Nothing but the lines from the one containing "0 <= p -> recs !! Z.to_nat p = Some r ->" through the one containing "rewrite Hlay in", both included, should be given again, each exactly as written below.

^^^^

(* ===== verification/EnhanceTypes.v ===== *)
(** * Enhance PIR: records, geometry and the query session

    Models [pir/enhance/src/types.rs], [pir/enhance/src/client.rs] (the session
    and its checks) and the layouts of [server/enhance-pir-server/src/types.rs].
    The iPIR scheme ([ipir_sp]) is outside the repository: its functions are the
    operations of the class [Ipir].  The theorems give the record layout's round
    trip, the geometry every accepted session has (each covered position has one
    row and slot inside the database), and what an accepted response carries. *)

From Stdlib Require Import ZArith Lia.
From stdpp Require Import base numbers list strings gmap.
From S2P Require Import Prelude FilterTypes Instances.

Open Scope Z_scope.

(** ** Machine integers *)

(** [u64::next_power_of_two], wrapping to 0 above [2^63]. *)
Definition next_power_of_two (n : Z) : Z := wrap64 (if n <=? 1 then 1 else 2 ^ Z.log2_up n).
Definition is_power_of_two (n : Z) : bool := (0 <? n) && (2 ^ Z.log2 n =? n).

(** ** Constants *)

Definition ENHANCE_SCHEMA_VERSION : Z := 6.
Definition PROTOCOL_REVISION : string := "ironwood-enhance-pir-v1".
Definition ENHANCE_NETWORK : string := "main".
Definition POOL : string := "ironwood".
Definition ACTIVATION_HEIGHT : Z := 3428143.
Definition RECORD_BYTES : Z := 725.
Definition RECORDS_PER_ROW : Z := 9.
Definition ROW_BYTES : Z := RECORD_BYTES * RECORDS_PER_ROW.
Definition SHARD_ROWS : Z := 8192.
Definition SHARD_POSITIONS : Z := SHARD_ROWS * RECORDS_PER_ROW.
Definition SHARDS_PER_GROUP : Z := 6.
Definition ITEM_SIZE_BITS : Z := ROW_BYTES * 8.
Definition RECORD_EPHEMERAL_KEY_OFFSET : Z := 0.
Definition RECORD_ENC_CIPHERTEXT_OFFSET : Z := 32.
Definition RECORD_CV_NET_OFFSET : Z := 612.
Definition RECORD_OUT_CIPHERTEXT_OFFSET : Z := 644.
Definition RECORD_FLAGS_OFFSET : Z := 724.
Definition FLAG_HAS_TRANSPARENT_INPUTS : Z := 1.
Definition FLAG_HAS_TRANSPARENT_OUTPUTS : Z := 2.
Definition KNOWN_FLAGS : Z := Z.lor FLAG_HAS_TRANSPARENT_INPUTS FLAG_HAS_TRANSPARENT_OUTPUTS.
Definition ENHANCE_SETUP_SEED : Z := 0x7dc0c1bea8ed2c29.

^^^^

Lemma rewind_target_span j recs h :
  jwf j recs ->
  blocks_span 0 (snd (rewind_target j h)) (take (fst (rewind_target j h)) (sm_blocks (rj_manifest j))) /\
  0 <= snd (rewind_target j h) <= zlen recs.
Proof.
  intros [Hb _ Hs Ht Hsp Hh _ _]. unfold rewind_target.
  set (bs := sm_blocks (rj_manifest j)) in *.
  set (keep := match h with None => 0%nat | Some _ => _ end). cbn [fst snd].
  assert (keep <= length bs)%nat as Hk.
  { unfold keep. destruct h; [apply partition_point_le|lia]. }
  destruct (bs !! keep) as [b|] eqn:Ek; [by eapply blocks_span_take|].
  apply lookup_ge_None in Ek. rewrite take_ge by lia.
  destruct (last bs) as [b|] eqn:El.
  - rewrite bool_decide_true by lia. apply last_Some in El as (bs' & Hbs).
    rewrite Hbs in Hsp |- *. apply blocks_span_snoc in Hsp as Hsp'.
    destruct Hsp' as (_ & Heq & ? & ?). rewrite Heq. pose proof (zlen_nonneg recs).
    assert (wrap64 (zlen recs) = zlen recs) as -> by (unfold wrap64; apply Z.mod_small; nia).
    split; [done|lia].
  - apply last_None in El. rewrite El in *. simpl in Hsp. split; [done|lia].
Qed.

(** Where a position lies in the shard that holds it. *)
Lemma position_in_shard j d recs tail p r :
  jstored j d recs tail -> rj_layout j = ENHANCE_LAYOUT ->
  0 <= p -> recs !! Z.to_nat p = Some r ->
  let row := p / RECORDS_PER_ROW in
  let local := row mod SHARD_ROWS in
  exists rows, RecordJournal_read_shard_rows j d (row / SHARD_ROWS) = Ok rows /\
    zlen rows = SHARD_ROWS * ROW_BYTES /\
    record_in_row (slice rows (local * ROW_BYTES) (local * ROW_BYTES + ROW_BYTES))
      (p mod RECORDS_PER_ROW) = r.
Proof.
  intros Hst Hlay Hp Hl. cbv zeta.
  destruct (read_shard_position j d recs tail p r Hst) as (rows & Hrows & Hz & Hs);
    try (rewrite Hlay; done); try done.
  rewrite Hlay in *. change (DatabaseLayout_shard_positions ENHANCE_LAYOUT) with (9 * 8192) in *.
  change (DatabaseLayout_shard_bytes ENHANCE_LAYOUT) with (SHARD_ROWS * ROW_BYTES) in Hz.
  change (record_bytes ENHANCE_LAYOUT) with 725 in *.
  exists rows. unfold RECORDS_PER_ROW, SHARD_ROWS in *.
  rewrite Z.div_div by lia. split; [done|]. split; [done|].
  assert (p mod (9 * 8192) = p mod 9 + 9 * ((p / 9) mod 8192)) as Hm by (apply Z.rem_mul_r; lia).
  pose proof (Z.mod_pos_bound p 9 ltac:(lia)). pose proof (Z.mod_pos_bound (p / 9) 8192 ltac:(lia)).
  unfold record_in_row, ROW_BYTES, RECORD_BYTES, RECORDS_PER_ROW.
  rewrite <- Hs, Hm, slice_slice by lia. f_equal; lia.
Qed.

^^^^

- Exercise solution:
  0 <= p -> recs !! Z.to_nat p = Some r ->
  let row := p / RECORDS_PER_ROW in
  let local := row mod SHARD_ROWS in
  exists rows, RecordJournal_read_shard_rows j d (row / SHARD_ROWS) = Ok rows /\
    zlen rows = SHARD_ROWS * ROW_BYTES /\
    record_in_row (slice rows (local * ROW_BYTES) (local * ROW_BYTES + ROW_BYTES))
      (p mod RECORDS_PER_ROW) = r.
Proof.
  intros Hst Hlay Hp Hl. cbv zeta.
  destruct (read_shard_position j d recs tail p r Hst) as (rows & Hrows & Hz & Hs);
    try (rewrite Hlay; done); try done.
  rewrite Hlay in *. change (DatabaseLayout_shard_positions ENHANCE_LAYOUT) with (9 * 8192) in *.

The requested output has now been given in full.